* ASSIGNMENT
Starting at the line that contains "destruct (Z.eqb_spec (n" and ending at the line that contains "Lemma xdigit_letter c", the lines below are to be given again exactly, with nothing added.

------ DATA SHOWN ------

Lemma lsb_val_dec f n : 0 <= n < 10 ^ Z.of_nat f -> lsb_val (dec_lsb f n) = n.
Proof.
  revert n. induction f as [|f IH]; intros n Hn; [simpl in *; lia|].
  rewrite Nat2Z.inj_succ, Z.pow_succ_r in Hn by lia. cbn [dec_lsb].
  destruct (Z.eqb_spec (n / 10) 0); cbn [lsb_val]; [dlia|].
  rewrite IH; [dlia|]. split; [dlia|]. apply Z.div_lt_upper_bound; lia.
Qed.

Lemma dec_lsb_digits f n : Forall (fun d => 0 <= d <= 9) (dec_lsb f n).
Proof.
  revert n. induction f as [|f IH]; intros n; cbn [dec_lsb]; constructor.
  - dlia.
  - destruct (_ =? _); [constructor|apply IH].
Qed.
End put_dec_proofs.

(** ** Scanning what was printed *)

Section scan_proofs.

Lemma isdigit_dec d : 0 <= d <= 9 -> isdigit (d + 48) = true /\ isxdigit (d + 48) = true.
Proof.
  intros Hr. assert (d ∈ seqZ 0 10) as Hd by (apply elem_of_seqZ; lia). clear Hr.
  revert d Hd. apply (proj1 (Forall_forall _ _)). repeat constructor.
Qed.

(** A hexadecimal letter is not a decimal digit. *)
Lemma xdigit_letter c :
  byte_range c -> isdigit c = false -> isxdigit c = true -> 10 <= u32 (TOLOWER c - 97 + 10).
Proof.
  intros Hc Hd Hx. apply Z.leb_le.
  revert c Hc Hd Hx.
  assert (forall c, byte_range c ->
    (isdigit c || negb (isxdigit c) || (10 <=? u32 (TOLOWER c - 97 + 10))) = true) as H
    by (apply byte_forallb; vm_compute; reflexivity).
  intros c Hc Hd Hx. specialize (H c Hc). by rewrite Hd, Hx in H.
Qed.

Definition horner (r : Z) (ds : list Z) : Z := foldl (fun r d => u64 (r * 10 + d)) r ds.

Lemma strtoull_loop_stop r rest :
  Forall byte_range rest -> isdigit (ch rest) = false -> strtoull_loop 10 r rest = (r, rest).
Proof.
  destruct rest as [|c rest]; [done|]. intros Hb Hd. simpl. change (ch (c :: rest)) with c in Hd.
  destruct (isxdigit c) eqn:Hx; [|done]. rewrite Hd.
  pose proof (xdigit_letter c (Forall_inv Hb) Hd Hx).
  by destruct (Z.leb_spec 10 (u32 (TOLOWER c - 97 + 10))); [|lia].
Qed.

Lemma strtoull_loop_digits ds r rest :
  Forall (fun d => 0 <= d <= 9) ds -> Forall byte_range rest -> isdigit (ch rest) = false ->
  strtoull_loop 10 r (((fun d => d + 48) <$> ds) ++ rest) = (horner r ds, rest).
Proof.
  intros Hds Hb Hrest. revert r. induction Hds as [|d ds Hd Hds IH]; intros r.
  - by apply strtoull_loop_stop.
  - cbn [fmap list_fmap app strtoull_loop]. destruct (isdigit_dec d Hd) as [-> ->].
    replace (d + 48 - 48) with d by lia. rewrite u32_id by lia.
    destruct (Z.leb_spec 10 d); [lia|]. apply IH.
Qed.

Lemma horner_rev ds : horner 0 (rev ds) = u64 (lsb_val ds).
Proof.
  unfold horner. induction ds as [|d ds IH]; cbn [rev lsb_val]; [done|].
  rewrite foldl_app, IH. cbn [foldl]. unfold u64, wrapu.
  rewrite <- Zplus_mod_idemp_l, Zmult_mod_idemp_l, Zplus_mod_idemp_l. f_equal. lia.
Qed.

Definition dec_chars (n : Z) : list Z := rev ((fun d => d + 48) <$> dec_lsb 20 n).

Lemma dec_chars_alt n : dec_chars n = (fun d => d + 48) <$> rev (dec_lsb 20 n).
Proof. unfold dec_chars. symmetry. apply map_rev. Qed.

Lemma strtoull_dec_chars n rest :
  0 <= n < 2 ^ 64 -> Forall byte_range rest -> isdigit (ch rest) = false ->
  simple_strtoull (dec_chars n ++ rest) 10 = (n, rest).
Proof.
  intros Hn Hb Hrest. unfold simple_strtoull. simpl (if 10 =? 0 then _ else _).
  change (10 =? 16) with false. cbn [andb].
  rewrite dec_chars_alt, strtoull_loop_digits; auto.
  - rewrite horner_rev, lsb_val_dec by lia. unfold u64. by rewrite wrapu_id.
  - apply Forall_rev, dec_lsb_digits.
Qed.
End scan_proofs.


(** [put_dec], which splits the number with multiplications and shifts
    instead of divisions, writes exactly the decimal digits of any 64-bit
    number. *)
Theorem put_dec_correct (num : Z) :
  0 <= num < 2 ^ 64 -> put_dec num = Some ((fun d => d + 48) <$> dec_lsb 20 num).
Proof. intros. apply (put_dec_loop_spec 3). lia. Qed.

Lemma put_dec_correct_witness :
  0 <= 4294967295 < 2 ^ 64 /\
  put_dec 4294967295 = Some ((fun d => d + 48) <$> dec_lsb 20 4294967295).
Proof. split; [lia|]. apply (put_dec_correct 4294967295). lia. Defined.

(** A 64-bit number printed by [put_dec] is read back by
    [simple_strtoull], which stops exactly behind it. *)
Theorem put_dec_strtoull (num : Z) (rest : list Z) :
  0 <= num < 2 ^ 64 -> Forall byte_range rest -> isdigit (ch rest) = false ->
  exists digits, put_dec num = Some digits /\
    simple_strtoull (rev digits ++ rest) 10 = (num, rest).
Proof.
  intros Hn Hb Hrest. eexists. split; [apply (put_dec_loop_spec 3); lia|].
  by apply strtoull_dec_chars.
Qed.

Lemma put_dec_strtoull_witness :
  exists digits, put_dec 100000 = Some digits /\
    simple_strtoull (rev digits ++ [32; 55]) 10 = (100000, [32; 55]).
Proof.
  apply (put_dec_strtoull 100000 [32; 55]); [lia| |reflexivity].
  repeat constructor; unfold byte_range; lia.
Defined.

(** ** Termination of [vsscanf] *)

Section vsscanf_termination.

Lemma skip_spaces_le s : (length (skip_spaces s) <= length s)%nat.
Proof. induction s as [|c s IH]; simpl; [lia|]. destruct (isspace c); simpl; lia. Qed.

Lemma skip_fmt_star_le s : (length (skip_fmt_star s) <= length s)%nat.
Proof. induction s as [|c s IH]; simpl; [lia|]. destruct (_ || _); simpl; lia. Qed.

Lemma skip_atoi_le i s j s' : skip_atoi_loop i s = (j, s') -> (length s' <= length s)%nat.
Proof.
  revert i. induction s as [|c s IH]; simpl; intros i H; simplify_eq; [done|].
  destruct (isdigit c); simplify_eq; simpl; [apply IH in H|]; lia.
Qed.

Lemma scan_qualifier_le s q s' : scan_qualifier s = (q, s') -> (length s' <= length s)%nat.
Proof.
  unfold scan_qualifier. intros. repeat case_match; simplify_eq; rewrite ?length_drop; lia.
Qed.

Lemma scan_integer_fmt q b sg s s' : scan_integer q b sg s = ScContinue s' -> sc_fmt s' = sc_fmt s.
Proof. unfold scan_integer. intros. repeat case_match; by simplify_eq. Qed.

Lemma scan_conversion_fmt buf c q fw s s' :
  scan_conversion buf c q fw s = ScContinue s' -> sc_fmt s' = sc_fmt s.
Proof.
  unfold scan_conversion. intros.
  repeat case_match; simplify_eq; simpl; eauto using scan_integer_fmt.
Qed.

Lemma ch_nonempty s : ctrue (ch s) = true -> (0 < length s)%nat.
Proof. destruct s; simpl; [done|lia]. Qed.

(** Every iteration that continues consumes part of the format. *)
Lemma vsscanf_iter_fmt buf s s' :
  ctrue (ch (sc_fmt s)) = true -> vsscanf_iter buf s = ScContinue s' ->
  (length (sc_fmt s') < length (sc_fmt s))%nat.
Proof.
  intros Hf%ch_nonempty. unfold vsscanf_iter.
  destruct (if isspace (ch (sc_fmt s)) then _ else _) as [fmt str] eqn:Hsp.
  assert (length fmt <= length (sc_fmt s))%nat as Hle.
  { destruct (isspace _); simplify_eq; [|done].
    pose proof (skip_spaces_le (drop 1 (sc_fmt s))). rewrite length_drop in *. lia. }
  destruct (negb (ch fmt =? 37) && ctrue (ch fmt)) eqn:Hlit.
  { intros. apply andb_prop in Hlit as [_ Hlit%ch_nonempty].
    case_match; simplify_eq. simpl. rewrite length_drop. lia. }
  destruct (Z.eqb_spec (ch fmt) 0); [done|].
  assert (0 < length fmt)%nat by (destruct fmt; simpl in *; [done|lia]).
  assert (length (drop 1 fmt) < length fmt)%nat by (rewrite length_drop; lia).
  destruct (ch (drop 1 fmt) =? 42).
  { intros; simplify_eq. simpl. pose proof (skip_fmt_star_le (drop 1 fmt)). lia. }
  destruct (if isdigit _ then _ else _) as [fw fmt1] eqn:Hfw.
  assert (length fmt1 <= length (drop 1 fmt))%nat.
  { destruct (isdigit _); [|by simplify_eq]. destruct (skip_atoi _) as [i f] eqn:Ha.
    apply skip_atoi_le in Ha. by simplify_eq. }
  destruct (scan_qualifier fmt1) as [q fmt2] eqn:Hq. apply scan_qualifier_le in Hq.
  destruct (_ || _); [done|]. intros ->%scan_conversion_fmt. simpl. rewrite length_drop. lia.
Qed.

------

* THE COMPLETED TASK
  destruct (Z.eqb_spec (n / 10) 0); cbn [lsb_val]; [dlia|].
  rewrite IH; [dlia|]. split; [dlia|]. apply Z.div_lt_upper_bound; lia.
Qed.

Lemma dec_lsb_digits f n : Forall (fun d => 0 <= d <= 9) (dec_lsb f n).
Proof.
  revert n. induction f as [|f IH]; intros n; cbn [dec_lsb]; constructor.
  - dlia.
  - destruct (_ =? _); [constructor|apply IH].
Qed.
End put_dec_proofs.

(** ** Scanning what was printed *)

Section scan_proofs.

Lemma isdigit_dec d : 0 <= d <= 9 -> isdigit (d + 48) = true /\ isxdigit (d + 48) = true.
Proof.
  intros Hr. assert (d ∈ seqZ 0 10) as Hd by (apply elem_of_seqZ; lia). clear Hr.
  revert d Hd. apply (proj1 (Forall_forall _ _)). repeat constructor.
Qed.

(** A hexadecimal letter is not a decimal digit. *)
Lemma xdigit_letter c :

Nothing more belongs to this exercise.